**EXTRACTED DATA**
════════════════════
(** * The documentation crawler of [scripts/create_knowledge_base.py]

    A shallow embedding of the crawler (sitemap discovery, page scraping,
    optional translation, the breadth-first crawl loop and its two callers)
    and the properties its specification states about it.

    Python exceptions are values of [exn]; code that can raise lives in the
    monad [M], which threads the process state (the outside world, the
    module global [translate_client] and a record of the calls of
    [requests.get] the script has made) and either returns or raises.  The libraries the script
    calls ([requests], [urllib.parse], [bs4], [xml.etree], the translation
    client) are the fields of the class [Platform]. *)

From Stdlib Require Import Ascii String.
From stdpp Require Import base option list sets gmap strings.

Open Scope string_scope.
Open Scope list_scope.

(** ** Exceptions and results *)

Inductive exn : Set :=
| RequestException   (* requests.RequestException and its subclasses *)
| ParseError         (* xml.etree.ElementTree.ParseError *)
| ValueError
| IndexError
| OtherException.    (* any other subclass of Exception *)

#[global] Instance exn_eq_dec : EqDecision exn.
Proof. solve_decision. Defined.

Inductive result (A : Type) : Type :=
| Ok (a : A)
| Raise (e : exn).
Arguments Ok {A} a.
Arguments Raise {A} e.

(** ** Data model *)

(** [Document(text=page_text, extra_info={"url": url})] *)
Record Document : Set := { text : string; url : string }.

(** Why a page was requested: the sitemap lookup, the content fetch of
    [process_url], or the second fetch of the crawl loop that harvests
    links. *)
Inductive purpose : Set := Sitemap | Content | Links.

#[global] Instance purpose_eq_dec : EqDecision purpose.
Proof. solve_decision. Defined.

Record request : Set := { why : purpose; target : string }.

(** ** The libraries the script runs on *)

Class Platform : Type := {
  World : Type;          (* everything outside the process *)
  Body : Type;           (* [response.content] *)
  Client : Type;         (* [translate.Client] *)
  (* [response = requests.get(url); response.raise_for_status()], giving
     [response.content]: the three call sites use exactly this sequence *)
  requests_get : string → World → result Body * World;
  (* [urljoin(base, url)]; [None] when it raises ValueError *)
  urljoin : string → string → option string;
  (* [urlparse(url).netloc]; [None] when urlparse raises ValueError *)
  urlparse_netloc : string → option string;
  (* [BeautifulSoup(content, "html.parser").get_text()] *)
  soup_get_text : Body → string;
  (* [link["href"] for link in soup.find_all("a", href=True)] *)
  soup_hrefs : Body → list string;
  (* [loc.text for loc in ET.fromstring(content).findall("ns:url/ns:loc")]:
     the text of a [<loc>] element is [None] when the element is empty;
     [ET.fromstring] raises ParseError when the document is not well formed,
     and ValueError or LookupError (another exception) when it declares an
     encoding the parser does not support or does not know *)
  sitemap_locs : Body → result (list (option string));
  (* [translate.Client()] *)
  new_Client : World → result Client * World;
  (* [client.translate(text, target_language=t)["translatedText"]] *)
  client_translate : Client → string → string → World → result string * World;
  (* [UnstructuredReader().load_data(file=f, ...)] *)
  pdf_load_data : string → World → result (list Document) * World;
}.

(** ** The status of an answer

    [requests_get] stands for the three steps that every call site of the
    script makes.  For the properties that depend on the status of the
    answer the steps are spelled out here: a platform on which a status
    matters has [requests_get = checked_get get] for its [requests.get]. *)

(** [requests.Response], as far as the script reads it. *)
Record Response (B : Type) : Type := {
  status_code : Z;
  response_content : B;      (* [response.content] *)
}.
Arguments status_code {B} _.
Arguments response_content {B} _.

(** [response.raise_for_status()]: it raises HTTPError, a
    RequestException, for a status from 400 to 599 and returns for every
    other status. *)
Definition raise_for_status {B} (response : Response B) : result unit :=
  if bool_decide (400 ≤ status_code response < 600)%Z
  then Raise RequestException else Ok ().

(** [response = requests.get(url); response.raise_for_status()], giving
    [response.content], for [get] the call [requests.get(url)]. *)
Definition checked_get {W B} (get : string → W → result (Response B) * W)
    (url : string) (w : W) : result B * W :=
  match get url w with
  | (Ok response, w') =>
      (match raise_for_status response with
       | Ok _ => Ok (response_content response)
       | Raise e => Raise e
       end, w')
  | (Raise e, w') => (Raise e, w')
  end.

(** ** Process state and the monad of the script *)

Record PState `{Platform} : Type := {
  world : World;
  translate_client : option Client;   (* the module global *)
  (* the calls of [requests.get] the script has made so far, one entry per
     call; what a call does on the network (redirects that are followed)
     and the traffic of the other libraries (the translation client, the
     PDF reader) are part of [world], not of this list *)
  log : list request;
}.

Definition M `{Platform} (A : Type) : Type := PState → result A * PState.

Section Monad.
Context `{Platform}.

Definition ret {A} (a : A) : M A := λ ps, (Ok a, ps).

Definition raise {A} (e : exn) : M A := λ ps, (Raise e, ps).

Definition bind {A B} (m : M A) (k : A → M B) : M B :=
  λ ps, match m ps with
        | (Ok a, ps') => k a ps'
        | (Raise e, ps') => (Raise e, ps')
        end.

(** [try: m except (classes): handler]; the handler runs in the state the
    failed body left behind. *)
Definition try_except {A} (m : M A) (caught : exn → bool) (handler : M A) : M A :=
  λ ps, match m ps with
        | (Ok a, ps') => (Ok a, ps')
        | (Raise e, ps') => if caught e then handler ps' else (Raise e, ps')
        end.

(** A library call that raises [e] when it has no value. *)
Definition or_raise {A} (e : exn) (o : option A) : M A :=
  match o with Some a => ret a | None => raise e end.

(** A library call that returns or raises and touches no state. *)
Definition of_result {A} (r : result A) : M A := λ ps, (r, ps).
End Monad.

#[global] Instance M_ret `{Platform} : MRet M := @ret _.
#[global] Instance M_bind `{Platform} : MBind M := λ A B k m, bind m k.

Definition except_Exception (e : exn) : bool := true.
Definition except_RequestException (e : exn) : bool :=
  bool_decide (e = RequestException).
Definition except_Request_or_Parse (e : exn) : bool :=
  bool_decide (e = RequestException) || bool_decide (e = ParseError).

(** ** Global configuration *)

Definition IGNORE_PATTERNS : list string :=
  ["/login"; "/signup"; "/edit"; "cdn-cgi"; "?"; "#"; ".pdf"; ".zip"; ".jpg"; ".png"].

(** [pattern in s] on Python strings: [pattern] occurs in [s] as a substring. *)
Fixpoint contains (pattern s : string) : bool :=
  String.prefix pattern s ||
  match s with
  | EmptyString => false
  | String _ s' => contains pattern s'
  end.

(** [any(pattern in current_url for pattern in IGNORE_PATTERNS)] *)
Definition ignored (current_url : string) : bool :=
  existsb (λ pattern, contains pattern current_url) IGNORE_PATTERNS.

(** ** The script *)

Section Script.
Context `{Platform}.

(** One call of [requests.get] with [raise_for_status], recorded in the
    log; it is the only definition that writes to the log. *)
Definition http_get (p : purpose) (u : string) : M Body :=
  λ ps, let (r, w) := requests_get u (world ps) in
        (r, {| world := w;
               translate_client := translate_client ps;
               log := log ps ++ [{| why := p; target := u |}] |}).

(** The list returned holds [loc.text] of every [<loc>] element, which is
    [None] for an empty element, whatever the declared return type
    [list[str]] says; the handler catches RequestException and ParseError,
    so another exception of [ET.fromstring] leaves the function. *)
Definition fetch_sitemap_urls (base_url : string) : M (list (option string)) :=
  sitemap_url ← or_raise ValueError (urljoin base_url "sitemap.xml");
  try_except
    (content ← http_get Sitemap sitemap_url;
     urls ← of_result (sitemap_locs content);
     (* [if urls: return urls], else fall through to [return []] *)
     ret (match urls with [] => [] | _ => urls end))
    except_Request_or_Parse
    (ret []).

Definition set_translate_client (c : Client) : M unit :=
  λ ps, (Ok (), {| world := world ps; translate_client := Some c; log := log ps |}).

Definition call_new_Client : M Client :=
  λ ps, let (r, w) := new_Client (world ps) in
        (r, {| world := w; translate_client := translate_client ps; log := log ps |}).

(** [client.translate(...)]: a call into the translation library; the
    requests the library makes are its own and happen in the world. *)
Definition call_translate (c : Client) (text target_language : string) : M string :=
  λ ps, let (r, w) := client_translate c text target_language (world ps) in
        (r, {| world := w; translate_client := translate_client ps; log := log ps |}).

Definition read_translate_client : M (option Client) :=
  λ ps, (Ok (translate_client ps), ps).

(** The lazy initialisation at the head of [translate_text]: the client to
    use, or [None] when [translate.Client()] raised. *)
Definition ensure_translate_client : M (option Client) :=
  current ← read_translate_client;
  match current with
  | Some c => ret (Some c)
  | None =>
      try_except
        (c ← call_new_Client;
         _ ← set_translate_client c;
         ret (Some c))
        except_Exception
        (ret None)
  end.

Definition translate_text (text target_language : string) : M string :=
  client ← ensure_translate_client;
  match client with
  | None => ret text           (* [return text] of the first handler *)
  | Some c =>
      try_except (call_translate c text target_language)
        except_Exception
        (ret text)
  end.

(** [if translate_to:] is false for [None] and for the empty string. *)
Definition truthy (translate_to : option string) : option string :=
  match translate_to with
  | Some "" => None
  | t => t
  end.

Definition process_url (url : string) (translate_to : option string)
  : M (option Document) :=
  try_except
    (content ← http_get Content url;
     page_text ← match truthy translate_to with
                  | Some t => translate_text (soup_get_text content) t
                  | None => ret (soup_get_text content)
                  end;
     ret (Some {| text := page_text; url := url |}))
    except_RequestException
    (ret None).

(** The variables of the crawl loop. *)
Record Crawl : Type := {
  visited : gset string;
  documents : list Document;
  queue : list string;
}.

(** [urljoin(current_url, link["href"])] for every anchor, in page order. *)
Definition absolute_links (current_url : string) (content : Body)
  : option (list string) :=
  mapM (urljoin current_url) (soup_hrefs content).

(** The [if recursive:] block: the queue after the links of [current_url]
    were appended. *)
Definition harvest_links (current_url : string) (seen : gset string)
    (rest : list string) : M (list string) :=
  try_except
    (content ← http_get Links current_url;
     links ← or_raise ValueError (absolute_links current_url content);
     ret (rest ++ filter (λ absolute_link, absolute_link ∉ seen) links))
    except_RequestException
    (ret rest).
════════════════════
Go through the listing above and copy each line in which the string "handler" is found.

(** [try: m except (classes): handler]; the handler runs in the state the
Definition try_except {A} (m : M A) (caught : exn → bool) (handler : M A) : M A :=
        | (Raise e, ps') => if caught e then handler ps' else (Raise e, ps')
    [list[str]] says; the handler catches RequestException and ParseError,
  | None => ret text           (* [return text] of the first handler *)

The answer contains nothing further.